Draft Repeal of Roe v. Wade Demonstrates the Need for Congress to Follow Through With Legislation

Well, here we are.

We now know definitively six of the nine unelected monarchs on the United States Supreme Court (SCOTUS) are poised to overturn the landmark 1973 Roe versus Wade case legalizing abortion thanks to a leaked draft decision published earlier this week.

We should not be here nearly half a century after Roe vs. Wade.

The reason we are is because Congress did not do its job of codifying abortion rights into law.

While it remains to be seen whether the high court will actually follow through on the possible decision — especially in light of all the fallout — many are asking, “What’s next?

After all, the argument Justice Samuel Alito, the author of the leaked draft, makes is that since abortion rights are not stated in the Constitution, those rights should legally fall within the purview of the states.

The old “states’ rights” canard again.

The Supreme Court’s role is not to make laws but interpret them and determine their constitutionality.

It is Congress’ job to create laws.

Yet Congress has traditionally leaned on SCOTUS decisions a little too much a few too many times by not following through with laws the Court couldn’t later unilaterally overturn.

We applaud the Court for overturning its 1896 Plessy v. Ferguson argument that legalized race-based segregation in its 1954 Brown v. Topeka Board of Education decision, arguing Plessy violated the 14th amendment.

But the 14th amendment was passed in 1868, a full 28 years before the Plessy case, and the SCOTUS justices then didn’t see it applicable.

While citing the 14th amendment arguably implies Congressional protection, Congress never explicitly passed any other law following Brown v. Board to prevent it from being reversed.

Could the SCOTUS reverse it now?

There was a time birth control in any form was illegal, even among married couples.

But in 1965, the Court ruled in Griswold v. Connecticut the fourth-amendment right to privacy extends to people’s bedrooms.

Is that in danger of being overturned as well?

In 1986, the Court ruled there was no constitutional protection of sodomy, permitting states to outlaw homosexual intercourse, after a Georgia police officer arrested Michael Hardwick for sodomy and Hardwick sued.

In 2003, the Court reversed that decision in Lawrence v. Texas.

Could that be on the chopping block now too since it was never reinforced with specific legislation?

Same-sex marriage is legal now nationwide thanks to the SCOTUS’ 2015 Obergefell decision, again relying on an interpretation of the 14th amendment, specifically its “Due Process and Equal Protection” clauses.

But this too was never followed by Congressional action, so might it too be in peril?
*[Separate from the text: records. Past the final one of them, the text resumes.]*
(** ** Invariants of the scan *)

Lemma dict_set_elem {V : Type} (k : str) (v : V) (d : Dict V) k' v' :
  (k', v') ∈ dict_set k v d -> (k', v') ∈ d \/ (k' = k /\ v' = v).
Proof.
  induction d as [|[k0 v0] d IH]; simpl.
  - intros H. apply list_elem_of_singleton in H as [= -> ->]. auto.
  - destruct (decide (k0 = k)) as [->|Hne]; intros H;
      apply elem_of_cons in H as [[= -> ->]|H].
    + auto.
    + left. now apply elem_of_cons; right.
    + left. apply elem_of_cons; now left.
    + destruct (IH H) as [H'|H']; [left; apply elem_of_cons; now right|auto].
Qed.

Lemma dict_set_idem {V : Type} (k : str) (v : V) (d : Dict V) :
  dict_set k v (dict_set k v d) = dict_set k v d.
Proof.
  induction d as [|[k0 v0] d IH]; simpl.
  - now rewrite decide_True.
  - destruct (decide (k0 = k)) as [->|Hne]; simpl.
    + now rewrite decide_True.
    + rewrite decide_False by assumption. now rewrite IH.
Qed.

Lemma save_idem cur qs : save cur (save cur qs) = save cur qs.
Proof. destruct cur as [[k q]|]; [apply dict_set_idem|reflexivity]. Qed.

Lemma header_nonempty (s : str) : is_question_header s = true -> s <> [].
Proof. intros H ->. discriminate. Qed.

Lemma option_line_fields (d : str) (q : Question) :
  text (option_line d q) = text q /\ qtype (option_line d q) = qtype q.
Proof.
  unfold option_line. destruct (contains _ d); [|auto].
  destruct (re_search_count d) as [g|]; [|auto].
  destruct (py_int g); auto.
Qed.

(** What the branch of the choice and rating types does with a data line:
    it appends the option and the count of the leftmost [': <digits>'], or
    leaves the question as it is when the line has none. *)
Lemma option_line_spec (d : str) (q : Question) :
  (exists label tail pre digits rest count,
      d = label ++ colon :: tail /\ (colon ∉ label)
      /\ d = pre ++ colon :: 32%N :: digits ++ rest
      /\ digits <> [] /\ Forall (fun c => isdecimal c = true) digits
      /\ (forall c rest', rest = c :: rest' -> isdecimal c = false)
      /\ (forall a, count_at a d -> length pre <= length a)
      /\ digits_value 0 digits = Some count /\ (0 <= count)%Z
      /\ options (option_line d q) = options q ++ [strip label]
      /\ data (option_line d q) = data q ++ [count])
  \/ ((forall a, ~ count_at a d) /\ option_line d q = q).
Proof.
  unfold option_line. destruct (contains [colon] d) eqn:Hc.
  - destruct (re_search_count d) as [g|] eqn:Hg.
    + left. apply PyStrFacts.contains_char in Hc.
      destruct (PyStrFacts.before_first_spec _ _ Hc) as (tail & Ed & Hnot).
      destruct (PyStrFacts.re_search_count_some _ _ Hg)
        as (pre & rest & E & Hne & Hall & Hrest & Hleft).
      destruct (PyStrFacts.py_int_digits _ Hall Hne) as (v & Hv & Hdv & Hpos).
      rewrite Hv. simpl.
      exists (before_first colon d), tail, pre, g, rest, v.
      repeat split; auto.
    + right. split; [|reflexivity].
      now apply PyStrFacts.re_search_count_none.
  - right. split; [|reflexivity].
    intros a (dg & b & E & _).
    assert (colon ∈ d) as Hin.
    { rewrite E. apply elem_of_app. right. apply elem_of_cons. now left. }
    apply PyStrFacts.contains_char in Hin. congruence.
Qed.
It wasn’t supposed to be this way.

The so-called “originalists” on the Court are no doubt well aware of what Alexander Hamilton wrote in Federalist no. 78:

“[T]he judiciary is beyond comparison the weakest of the three departments of power…It can never attack with success either of the other two [branches].”

And yet, Hamilton, James Madison, and John Jay-the Federalist Papers’ authors-argued against people’s concerns over maintaining a judiciary with lifetime appointments in Federalist 78:

“[F]rom the natural feebleness of the judiciary, it is in continual jeopardy of being overpowered, awed, or influenced by its co-ordinate branches.”

In other words, “separation of powers” would prevent the president or Congress from “overpowering” the “feeble” Supreme Court; lifetime appointments would prevent arbitrary politically motivated dismissals.

But over time we have witnessed (no pun intended) the high court’s willingness to act as dictatorial overlords making up law out of whole cloth.

Moreover, judges at city, county, state, and federal levels are bound to a code of ethics.

Not the U.S. Supreme Court, though.

The Constitution provides Congress with the authority to regulate the Court.

So regulate it it must.

In addition to doing that, Congress must also pass the “ Women’s Health Protection Act of 2022” to codify abortion rights.

It needs to pass federal law outlawing school segregation before states of the former Confederacy decide they need to “protect children” from “ Critical Race Theory “ and “wokeism.”

It needs to pass federal legislation protecting same-sex marriage before the same tyrannical Supreme Court capitulates further to the so-called “religious” right.

Call your members of Congress at 202–224–3121.

Originally published at https://theleftplace.substack.com on May 9, 2022.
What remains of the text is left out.